(PROVIDED RECORDS)

(* ===== verification/System.v ===== *)
(** * System: the parts together

    The components meet in the storage.  This file holds what is true
    of their composition: the session and the service write one key
    each and do not see each other's writes; what the registration
    form stores is what the dashboard lists; the edit link of a row of
    the dashboard opens the form of that row's record, and what the
    edit form stores is listed in the record's place; and the edit
    route of a record that was deleted in the dashboard shows that it
    was not found.

    The flows are stated on a storage that refuses no write: on a
    refusal the first component of a flow stores nothing, which its
    own file shows. *)

From Stdlib Require Import Ascii String ZArith NArith.
From stdpp Require Import gmap.
From S2P Require Import Prelude JsString Types Json Codec Storage Registrants.
From S2P Require Import RegistrationService AuthContext Query AdminDashboard.
From S2P Require Import DataUrl FileUpload CameraCapture Capture RegistrationForm.
From S2P Require Import EditRegistrant.

#[local] Open Scope string_scope.
#[local] Open Scope list_scope.

(** ** The two keys *)

Section keys.
Context `{Storage St} `{Codec (list Registrant)}.
Implicit Types (s : St) (rs : list Registrant).

Lemma keys_distinct : ADMIN_KEY ≠ STORAGE_KEY.
Proof. done. Qed.

(** The list a storage holds depends on the service's key only. *)
Lemma view_frame s s' : getItem STORAGE_KEY s' = getItem STORAGE_KEY s → view s' = view s.
Proof. unfold view. by intros ->. Qed.

(** No event of a session (a page load, a login, a logout) changes the
    list of registrants the storage holds. *)
Theorem session_keeps_registrants e (w : AuthContext.world St) :
  view (AuthContext.handle e w).1.2 = view w.2.
Proof. apply view_frame, handle_frame. done. Qed.

(** A call of the service touches no other key, whatever the storage
    holds. *)
Lemma after_frame c s : frame s (after c s).
Proof.
  destruct (view s) as [rs|] eqn:Hv.
  - apply (call_refines c s rs Hv).
  - unfold after. by rewrite run_call_unreadable.
Qed.

(** C18.  No call of the service changes the session that the next page
    load restores. *)
Theorem service_keeps_session c st s :
  (reload (st, after c s)).1.1 = (reload (st, s)).1.1.
Proof.
  unfold reload, restore. cbn [snd]. rewrite !bind_reads. cbn [fst snd].
  rewrite (after_frame c s ADMIN_KEY) by done.
  destruct (truthy_opt _); [|done].
  unfold JSON_parse. by destruct (read _).
Qed.
End keys.

(** ** Flows between the components *)

Section flows.
Context `{Storage St} `{Codec (list Registrant)} `{!Unbounded St}.
Variable is_email : string → bool.
Variable date_value : string → option Z.
Variable jpeg : picture → string.
Implicit Types (s : St) (rs : list Registrant) (i : string).

#[local] Abbreviation form_dispatch := (form_dispatch is_email date_value jpeg).
#[local] Abbreviation edit_dispatch := (edit_dispatch is_email date_value jpeg).

(** The dashboard, mounted on a storage that holds [rs], lists [rs]. *)
Lemma mount_lists s rs :
  view s = Some rs →
  registrants (mount s).1 = rs ∧ filteredRegistrants (mount s).1 = rs ∧
  isLoading (mount s).1 = false ∧ currentPage (mount s).1 = 1%Z ∧
  view (mount s).2 = Some rs.
Proof.
  intros Hv. unfold mount. rewrite loadRegistrants_run.
  destruct (refines_unbounded _ _ _ _ _ (getAll_refines s rs Hv)) as (Hr & Hv' & _).
  destruct (getAllRegistrants s) as [s' o]. cbn [fst snd] in *. subst o.
  by rewrite settle_changed.
Qed.

(** *** From the form to the dashboard *)

(** C13.  A registration that is stored is the last record the dashboard
    lists. *)
Theorem registered_is_listed today env ch s rs :
  registrationSchema is_email date_value today (RF.values (form (shell ch))) = [] →
  truthy (RF.photoData (form (shell ch))) = true →
  view s = Some rs →
  ∃ g, gender_of_string (v_gender (RF.values (form (shell ch)))) = Some g ∧
  let w' := form_dispatch (Submit today env) (ch, s) in
  registrants (mount w'.2).1 =
  rs ++ [newRegistrant env
           (registrantData (RF.values (form (shell ch))) g
              (RF.photoData (form (shell ch))))].
Proof.
  intros Hok Hp Hv. destruct (schema_gender _ _ _ _ Hok) as [g Hg]. exists g.
  split; [done|]. apply mount_lists. unfold RegistrationForm.form_dispatch.
  cbn [form_handler fst snd].
  rewrite (handleSubmit_valid _ _ _ _ _ _ _ g), RegistrationForm.onSubmit_run by done.
  cbn [fst snd].
  by destruct (refines_unbounded _ _ _ _ _
                 (addRegistrant_refines s rs env
                    (registrantData (RF.values (form (shell ch))) g
                       (RF.photoData (form (shell ch)))) Hv)) as (_ & ? & _).
Qed.

(** *** From the dashboard to the edit form and back *)

(** The edit link of a row leads to the route of the row's record. *)
Lemma row_edit_route formatDate st r :
  row_edit (render_row formatDate st r) = route (Some (id r)).
Proof. done. Qed.

(** C29.  Over a collection with distinct identifiers, the edit link of a
    record opens the form with that record's values and photo. *)
Theorem edit_link_opens formatDate st s rs r :
  view s = Some rs → Spec.unique_ids rs → r ∈ rs → truthy (id r) = true →
  let w := mount_edit (Some (id r)) s in
  location (shell w.1) = row_edit (render_row formatDate st r) ∧
  page (shell w.1) = PageForm ∧
  ER.values (edit (shell w.1)) = values_of r ∧
  ER.photoData (edit (shell w.1)) = default "" (photoData r).
Proof.
  intros Hv Hu Hr Hi. destruct (mount_edit_run (id r) s rs Hi Hv) as (s' & _ & ->).
  rewrite (getById_unique rs r Hu Hr), loaded_parent_found. cbn [fst].
  rewrite shell_edit_rerender. cbn [shell]. by rewrite page_loaded_shell.
Qed.

(** C14.  An edit that is stored is what the dashboard lists in the record's
    place. *)
Theorem edited_is_listed today env ch s rs i index old :
  param_id (shell ch) = Some i → truthy i = true →
  editSchema is_email date_value today (ER.values (edit (shell ch))) = [] →
  view s = Some rs → findIndex i rs = Some (index, old) →
  ∃ g, gender_of_string (v_gender (ER.values (edit (shell ch)))) = Some g ∧
  let w' := edit_dispatch (EditSubmit today env) (ch, s) in
  registrants (mount w'.2).1 =
  <[index:=updatedRegistrant env old
             (registrantData (ER.values (edit (shell ch))) g
                (ER.photoData (edit (shell ch))))]> rs.
Proof.
  intros Hid Hi Hok Hv Hf. destruct (schema_gender _ _ _ _ Hok) as [g Hg]. exists g.
  split; [done|]. apply mount_lists.
  rewrite (edit_submit_run _ _ _ _ _ _ _ i g) by done. cbn [snd].
  destruct (refines_unbounded _ _ _ _ _
              (updateRegistrant_refines s rs env i
                 (registrantData (ER.values (edit (shell ch))) g
                    (ER.photoData (edit (shell ch)))) Hv)) as (_ & -> & _).
  unfold Spec.update. by rewrite Hf.
Qed.

(** The storage after the second click on a delete button. *)
Lemma confirm_view st s rs i :
  view s = Some rs → deleteConfirm st = Some i →
  view (dispatch (ClickDelete i) (st, s)).2 = Some (Spec.delete i rs).
Proof.
  intros Hv Hc. unfold dispatch. cbn [AdminDashboard.handler fst].
  rewrite (handleDelete_confirmed _ _ _ _ Hc).
  pose proof (refines_unbounded _ _ _ _ _ (deleteRegistrant_refines s rs i Hv)) as Hd.
  destruct (deleteRegistrant i s) as [s1 o]. cbn [fst snd] in Hd.
  destruct Hd as (-> & Hv1 & Hi1 & _). rewrite getAll_initialized, Hv1 by done.
  unfold settle. cbn [fst snd]. by destruct (deps_changed _ _).
Qed.

(** The edit route of a record that has been deleted in the dashboard
    shows that the registrant was not found. *)
Theorem deleted_is_not_found st s rs i :
  view s = Some rs → deleteConfirm st = Some i → truthy i = true →
  page (shell (mount_edit (Some i) (dispatch (ClickDelete i) (st, s)).2).1)
  = PageError NOT_FOUND.
Proof.
  intros Hv Hc Hi.
  destruct (mount_edit_run i _ _ Hi (confirm_view st s rs i Hv Hc)) as (s' & _ & ->).
  rewrite (proj2 (getById_None i _) (delete_not_in i rs)). cbn [fst].
  rewrite shell_edit_rerender. cbn [shell]. unfold page. cbn.
  by rewrite bool_decide_eq_true_2.
Qed.
End flows.

(** ** The flows on sample data *)

Lemma registered_is_listed_witness :
  ∃ g, gender_of_string (v_gender (RF.values (form (shell with_portrait.1)))) = Some g ∧
  let w' := form_dispatch sample_email sample_date sample_jpeg
              (Submit sample_today Sample.env1) (with_portrait.1, with_portrait.2) in
  registrants (mount w'.2).1 =
  [] ++ [newRegistrant Sample.env1
           (registrantData (RF.values (form (shell with_portrait.1))) g
              (RF.photoData (form (shell with_portrait.1))))].
Proof.
  apply (registered_is_listed sample_email sample_date sample_jpeg sample_today
           Sample.env1 with_portrait.1 with_portrait.2 []); by vm_compute.
Defined.

Lemma edit_link_opens_witness :
  let w := mount_edit (Some (id alice_stored)) three_stored in
  location (shell w.1) = row_edit (render_row shown_date AdminDashboard.mounted.1 alice_stored) ∧
  page (shell w.1) = PageForm ∧
  ER.values (edit (shell w.1)) = values_of alice_stored ∧
  ER.photoData (edit (shell w.1)) = default "" (photoData alice_stored).
Proof.
  apply (edit_link_opens shown_date AdminDashboard.mounted.1 three_stored Sample.three alice_stored);
    [by vm_compute|apply (bool_decide_unpack _); by vm_compute| |by vm_compute].
  apply list_elem_of_here.
Defined.

Lemma edited_is_listed_witness :
  ∃ g, gender_of_string (v_gender (ER.values (edit (shell renamed.1)))) = Some g ∧
  let w' := edit_dispatch sample_email sample_date sample_jpeg
              (EditSubmit sample_today Sample.env2) (renamed.1, renamed.2) in
  registrants (mount w'.2).1 =
  <[0%nat:=updatedRegistrant Sample.env2 alice_stored
             (registrantData (ER.values (edit (shell renamed.1))) g
                (ER.photoData (edit (shell renamed.1))))]> Sample.three.
Proof.
  apply (edited_is_listed sample_email sample_date sample_jpeg sample_today Sample.env2
           renamed.1 renamed.2 Sample.three alice_id 0 alice_stored); by vm_compute.
Defined.

Lemma deleted_is_not_found_witness :
  page (shell (mount_edit (Some "3f2b8c1e-0002")
                 (dispatch (ClickDelete "3f2b8c1e-0002") (armed, three_stored)).2).1)
  = PageError NOT_FOUND.
Proof.
  apply (deleted_is_not_found armed three_stored Sample.three "3f2b8c1e-0002");
    by vm_compute.
Defined.

(** A registration, a login, an edit of the name and a look at the
    dashboard: the list holds the one record, with the new name. *)
Example scenario_register_edit_list :
  let registered :=
    (form_dispatch sample_email sample_date sample_jpeg
       (Submit sample_today Sample.env1) with_portrait).2 in
  let logged_in := (AuthContext.handle (Login "admin" "admin123")
                      (initial_state, registered)).1 in
  let editing := mount_edit (Some (randomUUID Sample.env1)) logged_in.2 in
  let edited :=
    edit_play [EditInput (mkValues "Alice Jones" "alice@example.com" "5550100100"
                            "1 Main Street" "female" "1990-01-01");
               EditSubmit sample_today Sample.env2] editing in
  authenticated logged_in.1 = true ∧
  fullName <$> registrants (mount edited.2).1 = ["Alice Jones"] ∧
  (reload (initial_state, edited.2)).1.1 = logged_in.1.
Proof. by vm_compute. Qed.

(PROBLEM DESCRIPTION) Which lines of the records above hold the word "Variable"? Copy each of them.

(THE ANSWER)
Variable is_email : string → bool.
Variable date_value : string → option Z.
Variable jpeg : picture → string.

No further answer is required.